Your task — Set down, exactly as written, every line from the top of the records below to the line containing "ss_config : Config S' = Config S;", both ends included, and no others.

───── Listed entries

(** ** What a row does to the session *)

(** Everything but the trace and the engine's own state is untouched. *)
Record same_session {X} (S S' : Session X) : Prop := {
  ss_ids : Ids S' = Ids S;
  ss_state : State S' = State S;
  ss_frames : Frames S' = Frames S;
  ss_flags : Flags S' = Flags S;
  ss_config : Config S' = Config S;
  ss_stages : Stages S' = Stages S;
}.

Lemma same_session_refl {X} (S : Session X) : same_session S S.
Proof. by split. Qed.
Lemma same_session_trans {X} (S1 S2 S3 : Session X) :
  same_session S1 S2 -> same_session S2 S3 -> same_session S1 S3.
Proof. intros [] []. split; congruence. Qed.

Definition is_would_raise (e : exn) : bool :=
  match e with DiaphoraWouldRaise _ _ => true | _ => false end.

(** The events one [CheckMatch] call writes, given its outcome. *)
Definition check_events {X} (S : Session X) (Row : HeuristicRow) (r : res (option dbl))
    (events : list TraceEvent) : Prop :=
  match r with
  | Ok (Some R) => events = [RowEvent Row (AcceptedDecision S R) (Some R)]
  | Ok None => events = [RowEvent Row Nullsub None] \/ events = [RowEvent Row HasBest None] \/
               exists R, events = [RowEvent Row HasBetter (Some R)]
  | Throw e => if is_would_raise e then events = [RowEvent Row Raised None] else events = []
  end.

Section CheckMatchFacts.
Context {X : Type} `{!Engine X}.
(** One block of the stage. *)
Lemma block_spec (Prepare : text -> res QueryRun) (Sql : text) (MainSide : bool) (Site : text)
    (set : list UnmatchedRow -> FinalResults -> FinalResults) (Q : QueryRun)
    (S : UnmatchedSession) (n : N) :
  Prepare Sql = Ok Q -> good_run Q -> Forall (fun c => int_cell c.2) (Cells Q) ->
  wf_ids (UIds S) -> room (UIds S) (n + N.of_nat (length (Cells Q))) ->
  exists ids' rows,
    (Rows ← FetchAll Prepare Sql;
     match Rows with
     | [] => mret tt
     | _ =>
         l ← Unmatched Rows MainSide Site;
         modify (fun S => with_ufinal (set l (UFinal S)) S)
     end) S
    = (with_ufinal
         (match rows with
          | [] => UFinal S
          | _ => set (unmatched_rows MainSide (UState S) rows) (UFinal S)
          end) (with_uids ids' S), Ok tt) /\
    wf_ids ids' /\ room ids' n /\ grows (UIds S) ids' /\ Forall2 (fetched ids') (Cells Q) rows.
Proof.
  intros HQ [Hs Hc] Hint Hwf Hroom.
  destruct (fetch_loop_spec Q Sql (Cells Q) [] S n Hs Hc Hwf Hroom)
    as (ids' & rows & Hrun & Hwf' & Hroom' & Hg & Hf).
  exists ids', rows. split_and!; try done.
  unfold FetchAll, liftR, mbind, M_bind. rewrite HQ, Hrun. cbn [app].
  destruct rows as [|row rows]; [by destruct S|].
  unfold Unmatched. cbn [with_uids UIds UState].
  by rewrite (unmatched_loop_spec ids' (UState S) MainSide Site _ _ [] Hf Hint).
Qed.

Lemma bind_assoc_M {S A C D} (m : M S A) (f : A -> M S C) (g : C -> M S D) (s : S) :
  (m ≫= (fun a => f a ≫= g)) s = ((m ≫= f) ≫= g) s.
Proof. unfold mbind, M_bind. by destruct (m s) as [s' [a|e]]. Qed.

──────────

Exercise solution —
(** ** What a row does to the session *)

(** Everything but the trace and the engine's own state is untouched. *)
Record same_session {X} (S S' : Session X) : Prop := {
  ss_ids : Ids S' = Ids S;
  ss_state : State S' = State S;
  ss_frames : Frames S' = Frames S;
  ss_flags : Flags S' = Flags S;
  ss_config : Config S' = Config S;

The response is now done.